**What to produce:**
Some entries follow. Reproduce exactly the lines starting at the one with "assert (uniqueId (set_buildPoint" and stopping after the one with "(** * When an access is a hazard *)".

**Entries provided:**
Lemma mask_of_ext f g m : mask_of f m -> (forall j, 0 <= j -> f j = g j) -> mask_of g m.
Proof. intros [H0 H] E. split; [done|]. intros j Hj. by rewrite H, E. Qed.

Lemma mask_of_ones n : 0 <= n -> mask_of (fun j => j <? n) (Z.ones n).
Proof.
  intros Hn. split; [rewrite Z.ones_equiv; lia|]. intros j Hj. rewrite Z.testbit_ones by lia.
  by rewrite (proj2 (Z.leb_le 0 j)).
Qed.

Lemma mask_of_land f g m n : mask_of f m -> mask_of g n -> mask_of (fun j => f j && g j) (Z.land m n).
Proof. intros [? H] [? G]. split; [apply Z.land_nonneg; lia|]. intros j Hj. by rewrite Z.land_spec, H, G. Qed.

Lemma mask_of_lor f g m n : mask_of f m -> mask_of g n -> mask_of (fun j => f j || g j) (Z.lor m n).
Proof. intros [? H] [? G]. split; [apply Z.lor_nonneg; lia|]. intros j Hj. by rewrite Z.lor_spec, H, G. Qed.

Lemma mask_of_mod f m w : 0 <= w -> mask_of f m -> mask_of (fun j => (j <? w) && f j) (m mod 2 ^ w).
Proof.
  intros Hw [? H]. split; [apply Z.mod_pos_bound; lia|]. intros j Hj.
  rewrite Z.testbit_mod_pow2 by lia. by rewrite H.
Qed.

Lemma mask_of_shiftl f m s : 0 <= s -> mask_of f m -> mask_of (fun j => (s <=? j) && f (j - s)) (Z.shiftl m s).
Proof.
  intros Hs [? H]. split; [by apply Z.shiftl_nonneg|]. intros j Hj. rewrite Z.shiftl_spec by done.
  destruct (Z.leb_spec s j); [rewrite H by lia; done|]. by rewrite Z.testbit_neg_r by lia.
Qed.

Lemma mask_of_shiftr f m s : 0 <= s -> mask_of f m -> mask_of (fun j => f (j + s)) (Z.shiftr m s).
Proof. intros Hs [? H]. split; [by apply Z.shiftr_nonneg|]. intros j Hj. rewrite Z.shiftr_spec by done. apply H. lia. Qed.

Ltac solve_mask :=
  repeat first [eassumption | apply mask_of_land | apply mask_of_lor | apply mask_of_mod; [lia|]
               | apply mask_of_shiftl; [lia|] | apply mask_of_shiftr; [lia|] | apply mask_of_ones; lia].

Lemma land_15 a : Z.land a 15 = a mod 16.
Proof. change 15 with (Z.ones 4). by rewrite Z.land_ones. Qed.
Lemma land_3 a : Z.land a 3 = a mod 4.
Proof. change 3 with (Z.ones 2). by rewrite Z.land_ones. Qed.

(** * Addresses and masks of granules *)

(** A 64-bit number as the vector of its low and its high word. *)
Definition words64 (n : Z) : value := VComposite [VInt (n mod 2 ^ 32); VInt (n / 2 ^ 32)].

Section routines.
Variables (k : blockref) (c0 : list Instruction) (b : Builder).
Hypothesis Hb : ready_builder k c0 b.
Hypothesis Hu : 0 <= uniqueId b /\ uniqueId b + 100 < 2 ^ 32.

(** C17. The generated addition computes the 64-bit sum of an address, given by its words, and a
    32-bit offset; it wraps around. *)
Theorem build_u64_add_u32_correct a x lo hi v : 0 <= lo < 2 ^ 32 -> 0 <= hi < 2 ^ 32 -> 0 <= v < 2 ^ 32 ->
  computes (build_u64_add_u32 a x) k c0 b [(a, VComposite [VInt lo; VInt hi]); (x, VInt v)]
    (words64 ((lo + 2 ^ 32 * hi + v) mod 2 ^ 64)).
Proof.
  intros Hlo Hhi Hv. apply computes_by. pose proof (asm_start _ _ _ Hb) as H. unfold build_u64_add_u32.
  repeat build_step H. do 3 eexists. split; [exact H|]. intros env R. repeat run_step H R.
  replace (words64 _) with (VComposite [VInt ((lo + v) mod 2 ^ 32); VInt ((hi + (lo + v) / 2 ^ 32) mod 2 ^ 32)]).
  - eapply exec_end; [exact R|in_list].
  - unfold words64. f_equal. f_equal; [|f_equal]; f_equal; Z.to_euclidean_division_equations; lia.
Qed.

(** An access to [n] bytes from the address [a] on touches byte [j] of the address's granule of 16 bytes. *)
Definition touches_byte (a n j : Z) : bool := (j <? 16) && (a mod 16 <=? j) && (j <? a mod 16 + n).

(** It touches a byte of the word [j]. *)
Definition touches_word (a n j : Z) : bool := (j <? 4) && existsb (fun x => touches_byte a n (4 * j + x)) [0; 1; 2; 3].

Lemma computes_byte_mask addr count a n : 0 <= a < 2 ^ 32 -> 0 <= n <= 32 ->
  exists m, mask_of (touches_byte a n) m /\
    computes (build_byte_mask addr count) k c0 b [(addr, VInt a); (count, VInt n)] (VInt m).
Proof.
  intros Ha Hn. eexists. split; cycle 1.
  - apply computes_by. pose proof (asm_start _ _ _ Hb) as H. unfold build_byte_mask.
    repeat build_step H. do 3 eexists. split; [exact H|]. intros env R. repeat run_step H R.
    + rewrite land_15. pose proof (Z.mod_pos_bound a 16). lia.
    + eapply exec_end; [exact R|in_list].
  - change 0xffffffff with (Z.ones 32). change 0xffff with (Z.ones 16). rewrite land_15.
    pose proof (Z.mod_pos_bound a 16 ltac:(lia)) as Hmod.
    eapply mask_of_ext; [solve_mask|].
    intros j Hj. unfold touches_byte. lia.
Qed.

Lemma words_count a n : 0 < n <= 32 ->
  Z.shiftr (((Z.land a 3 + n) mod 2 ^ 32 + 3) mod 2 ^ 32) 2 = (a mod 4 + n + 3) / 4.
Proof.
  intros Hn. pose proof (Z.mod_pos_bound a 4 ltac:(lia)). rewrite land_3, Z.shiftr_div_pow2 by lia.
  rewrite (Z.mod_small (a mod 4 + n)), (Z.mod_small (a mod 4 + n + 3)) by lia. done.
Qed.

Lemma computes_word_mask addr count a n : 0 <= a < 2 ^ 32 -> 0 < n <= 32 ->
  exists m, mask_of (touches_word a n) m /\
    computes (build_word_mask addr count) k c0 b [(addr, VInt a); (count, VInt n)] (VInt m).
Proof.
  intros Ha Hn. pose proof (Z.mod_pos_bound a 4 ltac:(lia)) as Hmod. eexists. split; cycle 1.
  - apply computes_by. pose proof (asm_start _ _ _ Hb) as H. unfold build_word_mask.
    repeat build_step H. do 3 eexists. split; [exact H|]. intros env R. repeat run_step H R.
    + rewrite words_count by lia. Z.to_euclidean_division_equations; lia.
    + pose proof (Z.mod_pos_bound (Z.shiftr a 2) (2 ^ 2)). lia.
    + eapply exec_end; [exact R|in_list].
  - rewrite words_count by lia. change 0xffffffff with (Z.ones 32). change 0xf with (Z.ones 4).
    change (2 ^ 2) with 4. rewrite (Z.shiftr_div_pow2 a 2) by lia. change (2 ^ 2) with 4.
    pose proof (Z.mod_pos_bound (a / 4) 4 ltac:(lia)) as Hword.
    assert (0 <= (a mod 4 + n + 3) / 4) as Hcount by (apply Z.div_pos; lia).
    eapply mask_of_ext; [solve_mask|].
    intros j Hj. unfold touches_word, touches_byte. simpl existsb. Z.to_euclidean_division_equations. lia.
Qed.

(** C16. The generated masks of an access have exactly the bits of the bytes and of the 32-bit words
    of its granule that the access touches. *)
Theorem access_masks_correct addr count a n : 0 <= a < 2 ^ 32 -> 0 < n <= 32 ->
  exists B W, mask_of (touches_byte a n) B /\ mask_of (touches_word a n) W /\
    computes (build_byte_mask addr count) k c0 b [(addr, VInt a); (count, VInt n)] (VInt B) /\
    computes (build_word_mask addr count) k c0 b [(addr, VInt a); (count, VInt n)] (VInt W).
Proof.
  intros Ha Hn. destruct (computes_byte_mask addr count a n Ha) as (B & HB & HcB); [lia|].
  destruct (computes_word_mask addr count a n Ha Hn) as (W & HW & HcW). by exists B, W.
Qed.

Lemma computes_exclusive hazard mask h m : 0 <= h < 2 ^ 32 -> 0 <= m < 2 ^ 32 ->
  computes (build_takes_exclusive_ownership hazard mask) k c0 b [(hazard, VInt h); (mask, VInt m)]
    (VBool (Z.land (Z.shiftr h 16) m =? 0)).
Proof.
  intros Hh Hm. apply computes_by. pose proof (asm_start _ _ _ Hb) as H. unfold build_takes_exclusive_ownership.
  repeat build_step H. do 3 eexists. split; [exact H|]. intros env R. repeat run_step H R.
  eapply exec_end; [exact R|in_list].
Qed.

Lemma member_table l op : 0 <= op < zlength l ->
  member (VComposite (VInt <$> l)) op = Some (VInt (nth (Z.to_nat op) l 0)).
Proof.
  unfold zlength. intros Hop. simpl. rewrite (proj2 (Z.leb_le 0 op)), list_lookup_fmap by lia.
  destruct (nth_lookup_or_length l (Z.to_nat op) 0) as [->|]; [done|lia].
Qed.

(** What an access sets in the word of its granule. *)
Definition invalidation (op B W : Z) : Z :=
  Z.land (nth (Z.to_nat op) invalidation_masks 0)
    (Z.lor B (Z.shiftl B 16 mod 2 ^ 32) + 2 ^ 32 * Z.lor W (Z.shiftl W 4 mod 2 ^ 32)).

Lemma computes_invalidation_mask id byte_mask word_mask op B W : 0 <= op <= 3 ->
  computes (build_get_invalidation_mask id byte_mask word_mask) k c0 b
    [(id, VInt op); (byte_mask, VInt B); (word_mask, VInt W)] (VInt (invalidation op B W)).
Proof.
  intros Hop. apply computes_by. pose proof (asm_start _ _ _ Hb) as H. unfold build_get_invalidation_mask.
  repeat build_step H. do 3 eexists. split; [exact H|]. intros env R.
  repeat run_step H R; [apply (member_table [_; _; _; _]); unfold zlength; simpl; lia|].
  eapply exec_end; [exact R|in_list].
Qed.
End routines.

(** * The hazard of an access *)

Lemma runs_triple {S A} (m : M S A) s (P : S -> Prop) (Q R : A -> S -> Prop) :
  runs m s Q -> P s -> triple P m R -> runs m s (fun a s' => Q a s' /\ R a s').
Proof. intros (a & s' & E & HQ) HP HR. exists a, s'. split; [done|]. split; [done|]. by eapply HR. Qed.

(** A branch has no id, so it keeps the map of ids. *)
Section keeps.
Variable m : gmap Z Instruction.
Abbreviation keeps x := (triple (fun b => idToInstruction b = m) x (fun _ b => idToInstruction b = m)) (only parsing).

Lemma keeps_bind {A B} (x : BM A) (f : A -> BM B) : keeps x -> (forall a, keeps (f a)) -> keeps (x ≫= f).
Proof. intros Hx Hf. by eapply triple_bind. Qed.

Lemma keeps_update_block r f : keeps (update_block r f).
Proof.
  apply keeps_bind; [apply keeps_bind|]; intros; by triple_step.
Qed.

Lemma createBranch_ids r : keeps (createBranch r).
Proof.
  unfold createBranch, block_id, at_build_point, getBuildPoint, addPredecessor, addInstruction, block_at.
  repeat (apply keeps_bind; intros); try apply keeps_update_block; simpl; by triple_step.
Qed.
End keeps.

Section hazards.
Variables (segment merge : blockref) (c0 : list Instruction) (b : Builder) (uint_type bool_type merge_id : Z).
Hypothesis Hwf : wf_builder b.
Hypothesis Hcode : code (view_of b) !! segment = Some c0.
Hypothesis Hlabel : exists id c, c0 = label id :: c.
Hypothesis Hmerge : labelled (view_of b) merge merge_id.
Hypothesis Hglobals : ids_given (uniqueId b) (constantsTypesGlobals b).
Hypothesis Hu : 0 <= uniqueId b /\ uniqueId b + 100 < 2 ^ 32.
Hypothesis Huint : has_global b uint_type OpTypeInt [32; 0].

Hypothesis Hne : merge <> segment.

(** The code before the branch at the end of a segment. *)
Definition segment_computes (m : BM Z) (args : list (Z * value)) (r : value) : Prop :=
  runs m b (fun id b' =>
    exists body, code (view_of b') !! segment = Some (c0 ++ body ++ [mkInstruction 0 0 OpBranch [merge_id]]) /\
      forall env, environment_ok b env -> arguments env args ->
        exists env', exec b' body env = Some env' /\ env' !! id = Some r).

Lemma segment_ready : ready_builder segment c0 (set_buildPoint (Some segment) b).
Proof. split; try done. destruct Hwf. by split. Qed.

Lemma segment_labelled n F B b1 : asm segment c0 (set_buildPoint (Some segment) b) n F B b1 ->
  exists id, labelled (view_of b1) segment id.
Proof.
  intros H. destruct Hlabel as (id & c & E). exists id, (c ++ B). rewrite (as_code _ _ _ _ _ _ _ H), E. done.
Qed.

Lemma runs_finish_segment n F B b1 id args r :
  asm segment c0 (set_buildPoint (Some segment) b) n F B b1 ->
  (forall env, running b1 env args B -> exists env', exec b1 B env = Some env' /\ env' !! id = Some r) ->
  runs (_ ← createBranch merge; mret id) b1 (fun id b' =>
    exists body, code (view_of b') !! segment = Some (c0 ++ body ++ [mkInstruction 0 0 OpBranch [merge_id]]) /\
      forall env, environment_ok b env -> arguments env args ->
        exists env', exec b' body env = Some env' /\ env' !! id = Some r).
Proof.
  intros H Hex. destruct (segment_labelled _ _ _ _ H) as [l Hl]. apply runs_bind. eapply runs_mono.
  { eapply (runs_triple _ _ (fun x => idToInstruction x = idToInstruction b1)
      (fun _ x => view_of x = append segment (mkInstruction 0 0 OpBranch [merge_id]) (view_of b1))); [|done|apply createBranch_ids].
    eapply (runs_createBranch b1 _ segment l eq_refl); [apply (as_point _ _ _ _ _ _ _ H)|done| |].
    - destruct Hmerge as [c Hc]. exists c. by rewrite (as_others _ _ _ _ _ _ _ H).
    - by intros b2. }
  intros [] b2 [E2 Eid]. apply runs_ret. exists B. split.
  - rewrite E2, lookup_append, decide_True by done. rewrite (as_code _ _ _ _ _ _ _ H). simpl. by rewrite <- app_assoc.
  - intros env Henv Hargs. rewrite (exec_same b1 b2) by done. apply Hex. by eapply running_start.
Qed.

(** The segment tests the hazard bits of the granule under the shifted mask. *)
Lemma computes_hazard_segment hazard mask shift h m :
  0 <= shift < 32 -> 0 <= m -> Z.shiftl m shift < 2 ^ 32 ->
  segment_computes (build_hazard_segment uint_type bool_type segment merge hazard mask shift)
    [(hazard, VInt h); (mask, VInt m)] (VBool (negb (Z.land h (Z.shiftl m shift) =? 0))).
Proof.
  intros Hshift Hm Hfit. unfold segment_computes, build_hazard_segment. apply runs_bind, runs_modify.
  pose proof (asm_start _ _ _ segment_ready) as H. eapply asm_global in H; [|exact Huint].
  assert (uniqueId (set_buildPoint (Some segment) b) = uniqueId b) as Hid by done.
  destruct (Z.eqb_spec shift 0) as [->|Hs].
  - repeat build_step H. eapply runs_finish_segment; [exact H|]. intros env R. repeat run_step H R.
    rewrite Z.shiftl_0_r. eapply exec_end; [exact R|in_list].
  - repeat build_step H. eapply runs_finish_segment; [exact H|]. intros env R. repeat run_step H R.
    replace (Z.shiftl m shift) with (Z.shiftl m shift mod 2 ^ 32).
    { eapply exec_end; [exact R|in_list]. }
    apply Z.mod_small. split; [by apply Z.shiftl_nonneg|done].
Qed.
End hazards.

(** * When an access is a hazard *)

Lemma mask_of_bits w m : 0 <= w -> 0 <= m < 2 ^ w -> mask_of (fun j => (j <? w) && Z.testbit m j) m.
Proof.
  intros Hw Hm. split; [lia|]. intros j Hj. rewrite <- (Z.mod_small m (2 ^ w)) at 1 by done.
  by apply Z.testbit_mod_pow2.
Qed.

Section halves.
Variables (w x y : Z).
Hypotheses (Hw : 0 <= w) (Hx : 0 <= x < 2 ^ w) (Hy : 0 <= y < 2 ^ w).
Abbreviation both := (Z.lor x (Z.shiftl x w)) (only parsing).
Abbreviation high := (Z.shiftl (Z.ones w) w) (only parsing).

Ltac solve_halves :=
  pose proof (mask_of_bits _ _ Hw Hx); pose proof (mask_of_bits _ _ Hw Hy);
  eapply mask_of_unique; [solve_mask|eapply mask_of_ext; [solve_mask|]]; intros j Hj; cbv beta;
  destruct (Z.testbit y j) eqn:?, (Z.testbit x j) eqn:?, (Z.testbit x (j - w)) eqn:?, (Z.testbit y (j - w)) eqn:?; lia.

==

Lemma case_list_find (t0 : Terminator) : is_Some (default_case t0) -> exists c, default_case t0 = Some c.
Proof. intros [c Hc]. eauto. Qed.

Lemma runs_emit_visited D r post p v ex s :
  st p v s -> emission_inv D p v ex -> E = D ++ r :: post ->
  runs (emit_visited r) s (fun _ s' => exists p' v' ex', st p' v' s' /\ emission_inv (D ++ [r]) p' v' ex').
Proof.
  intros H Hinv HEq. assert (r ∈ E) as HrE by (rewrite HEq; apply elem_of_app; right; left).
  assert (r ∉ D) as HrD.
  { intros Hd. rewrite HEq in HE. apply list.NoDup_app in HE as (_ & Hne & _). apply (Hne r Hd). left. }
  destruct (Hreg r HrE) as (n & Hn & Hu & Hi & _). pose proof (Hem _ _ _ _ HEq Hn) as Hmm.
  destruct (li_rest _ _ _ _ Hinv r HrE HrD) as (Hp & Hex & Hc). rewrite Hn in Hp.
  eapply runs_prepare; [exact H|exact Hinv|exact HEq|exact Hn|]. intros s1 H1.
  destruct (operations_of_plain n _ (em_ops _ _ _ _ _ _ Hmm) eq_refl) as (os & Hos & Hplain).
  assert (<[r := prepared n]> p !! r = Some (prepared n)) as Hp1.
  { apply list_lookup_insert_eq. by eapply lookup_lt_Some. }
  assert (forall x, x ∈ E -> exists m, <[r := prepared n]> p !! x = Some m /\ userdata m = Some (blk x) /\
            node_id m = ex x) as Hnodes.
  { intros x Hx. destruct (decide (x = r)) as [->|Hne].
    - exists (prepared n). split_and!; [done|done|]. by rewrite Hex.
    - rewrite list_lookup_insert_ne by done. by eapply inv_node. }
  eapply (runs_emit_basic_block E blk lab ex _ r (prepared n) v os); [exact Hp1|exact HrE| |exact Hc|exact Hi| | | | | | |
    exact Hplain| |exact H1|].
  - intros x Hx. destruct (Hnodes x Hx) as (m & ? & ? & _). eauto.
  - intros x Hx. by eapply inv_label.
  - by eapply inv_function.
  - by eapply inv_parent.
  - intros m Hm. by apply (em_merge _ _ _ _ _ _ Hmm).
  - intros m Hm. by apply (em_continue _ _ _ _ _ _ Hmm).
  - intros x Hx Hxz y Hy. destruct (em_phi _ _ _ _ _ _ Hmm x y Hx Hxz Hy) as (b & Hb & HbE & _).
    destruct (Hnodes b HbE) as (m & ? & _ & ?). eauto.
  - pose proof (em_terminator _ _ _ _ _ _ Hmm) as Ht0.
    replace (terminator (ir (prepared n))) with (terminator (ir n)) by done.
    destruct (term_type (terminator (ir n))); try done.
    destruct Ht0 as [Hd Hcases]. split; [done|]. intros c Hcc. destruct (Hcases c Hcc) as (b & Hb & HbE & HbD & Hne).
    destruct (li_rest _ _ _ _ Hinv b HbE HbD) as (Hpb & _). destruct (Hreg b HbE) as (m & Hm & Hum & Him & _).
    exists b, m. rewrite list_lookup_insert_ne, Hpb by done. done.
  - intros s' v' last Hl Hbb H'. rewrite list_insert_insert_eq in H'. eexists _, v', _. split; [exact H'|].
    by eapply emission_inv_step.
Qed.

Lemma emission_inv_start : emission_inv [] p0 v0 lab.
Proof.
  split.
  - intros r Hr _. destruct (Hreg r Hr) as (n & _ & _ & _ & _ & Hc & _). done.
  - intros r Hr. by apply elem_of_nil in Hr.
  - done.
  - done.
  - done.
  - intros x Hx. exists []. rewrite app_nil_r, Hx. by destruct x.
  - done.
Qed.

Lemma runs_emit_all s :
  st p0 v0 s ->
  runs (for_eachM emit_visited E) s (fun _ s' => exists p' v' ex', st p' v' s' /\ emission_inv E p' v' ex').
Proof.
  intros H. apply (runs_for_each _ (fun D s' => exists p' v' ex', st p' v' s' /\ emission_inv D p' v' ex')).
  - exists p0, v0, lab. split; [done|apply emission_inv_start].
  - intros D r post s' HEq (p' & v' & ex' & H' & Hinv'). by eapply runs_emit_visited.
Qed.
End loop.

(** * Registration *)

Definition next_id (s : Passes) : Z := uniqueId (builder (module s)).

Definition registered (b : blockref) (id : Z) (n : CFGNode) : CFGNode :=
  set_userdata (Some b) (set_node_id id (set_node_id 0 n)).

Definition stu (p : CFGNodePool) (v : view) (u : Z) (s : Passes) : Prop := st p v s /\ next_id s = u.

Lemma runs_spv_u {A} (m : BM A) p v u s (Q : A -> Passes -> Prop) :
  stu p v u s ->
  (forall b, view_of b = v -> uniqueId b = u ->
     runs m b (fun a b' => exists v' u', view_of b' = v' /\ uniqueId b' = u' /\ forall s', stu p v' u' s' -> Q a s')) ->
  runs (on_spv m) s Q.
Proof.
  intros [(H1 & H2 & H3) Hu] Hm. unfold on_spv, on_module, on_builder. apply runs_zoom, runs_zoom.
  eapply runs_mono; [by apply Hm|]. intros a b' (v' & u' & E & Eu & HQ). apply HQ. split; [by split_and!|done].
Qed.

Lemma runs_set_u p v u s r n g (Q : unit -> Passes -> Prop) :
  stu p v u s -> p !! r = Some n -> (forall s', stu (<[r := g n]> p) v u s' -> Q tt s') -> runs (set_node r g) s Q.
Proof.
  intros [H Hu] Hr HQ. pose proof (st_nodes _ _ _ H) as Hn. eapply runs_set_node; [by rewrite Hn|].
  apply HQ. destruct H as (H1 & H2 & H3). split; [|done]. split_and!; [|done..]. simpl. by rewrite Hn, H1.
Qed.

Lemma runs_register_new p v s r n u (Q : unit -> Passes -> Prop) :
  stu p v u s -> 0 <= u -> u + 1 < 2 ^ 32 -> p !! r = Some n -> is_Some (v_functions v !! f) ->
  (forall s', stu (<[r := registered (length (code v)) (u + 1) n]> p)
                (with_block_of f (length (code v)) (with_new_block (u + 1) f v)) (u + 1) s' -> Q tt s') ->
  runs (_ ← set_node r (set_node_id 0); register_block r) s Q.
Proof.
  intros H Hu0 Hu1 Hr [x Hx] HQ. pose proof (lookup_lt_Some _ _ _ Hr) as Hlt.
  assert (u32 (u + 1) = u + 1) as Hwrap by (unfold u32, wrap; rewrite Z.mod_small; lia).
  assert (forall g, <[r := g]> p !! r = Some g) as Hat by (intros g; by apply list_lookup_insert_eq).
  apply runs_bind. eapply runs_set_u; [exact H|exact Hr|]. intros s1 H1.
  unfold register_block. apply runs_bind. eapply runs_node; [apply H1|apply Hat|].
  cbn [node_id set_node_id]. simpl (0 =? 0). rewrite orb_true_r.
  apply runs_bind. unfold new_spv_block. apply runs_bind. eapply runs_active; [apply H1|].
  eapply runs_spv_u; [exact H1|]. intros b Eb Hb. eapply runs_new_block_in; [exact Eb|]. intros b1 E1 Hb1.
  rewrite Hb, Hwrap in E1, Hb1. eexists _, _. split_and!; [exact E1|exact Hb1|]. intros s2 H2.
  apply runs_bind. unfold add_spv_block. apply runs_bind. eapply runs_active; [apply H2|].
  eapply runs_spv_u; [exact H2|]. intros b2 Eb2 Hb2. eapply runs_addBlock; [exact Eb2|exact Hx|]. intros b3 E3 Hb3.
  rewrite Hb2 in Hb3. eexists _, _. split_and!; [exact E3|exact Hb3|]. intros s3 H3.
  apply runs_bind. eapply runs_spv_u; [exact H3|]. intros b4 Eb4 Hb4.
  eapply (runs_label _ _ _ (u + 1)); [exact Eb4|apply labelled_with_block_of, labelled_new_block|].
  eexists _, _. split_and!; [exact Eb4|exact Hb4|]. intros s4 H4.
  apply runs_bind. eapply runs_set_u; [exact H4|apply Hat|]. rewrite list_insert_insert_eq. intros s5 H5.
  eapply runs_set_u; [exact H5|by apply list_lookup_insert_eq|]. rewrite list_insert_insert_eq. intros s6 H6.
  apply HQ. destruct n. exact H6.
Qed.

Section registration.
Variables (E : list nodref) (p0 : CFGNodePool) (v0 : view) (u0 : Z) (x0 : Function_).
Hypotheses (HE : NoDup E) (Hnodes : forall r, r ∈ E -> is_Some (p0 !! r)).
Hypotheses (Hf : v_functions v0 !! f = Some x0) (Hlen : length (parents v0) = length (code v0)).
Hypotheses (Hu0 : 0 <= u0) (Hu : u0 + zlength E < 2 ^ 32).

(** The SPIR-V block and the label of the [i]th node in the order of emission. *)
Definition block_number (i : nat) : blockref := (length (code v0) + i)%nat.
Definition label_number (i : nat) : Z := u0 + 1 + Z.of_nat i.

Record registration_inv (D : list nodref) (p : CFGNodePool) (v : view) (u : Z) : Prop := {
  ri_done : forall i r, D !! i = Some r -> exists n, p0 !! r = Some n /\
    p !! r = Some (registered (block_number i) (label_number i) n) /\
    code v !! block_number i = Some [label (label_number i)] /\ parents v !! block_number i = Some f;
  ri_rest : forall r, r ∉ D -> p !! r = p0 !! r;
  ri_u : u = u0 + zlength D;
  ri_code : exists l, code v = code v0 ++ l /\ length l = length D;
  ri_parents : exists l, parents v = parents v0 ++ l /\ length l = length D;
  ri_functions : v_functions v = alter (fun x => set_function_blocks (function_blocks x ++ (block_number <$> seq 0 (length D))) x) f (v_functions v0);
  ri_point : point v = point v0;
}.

**Result of the exercise:**
  assert (uniqueId (set_buildPoint (Some segment) b) = uniqueId b) as Hid by done.
  destruct (Z.eqb_spec shift 0) as [->|Hs].
  - repeat build_step H. eapply runs_finish_segment; [exact H|]. intros env R. repeat run_step H R.
    rewrite Z.shiftl_0_r. eapply exec_end; [exact R|in_list].
  - repeat build_step H. eapply runs_finish_segment; [exact H|]. intros env R. repeat run_step H R.
    replace (Z.shiftl m shift) with (Z.shiftl m shift mod 2 ^ 32).
    { eapply exec_end; [exact R|in_list]. }
    apply Z.mod_small. split; [by apply Z.shiftl_nonneg|done].
Qed.
End hazards.

(** * When an access is a hazard *)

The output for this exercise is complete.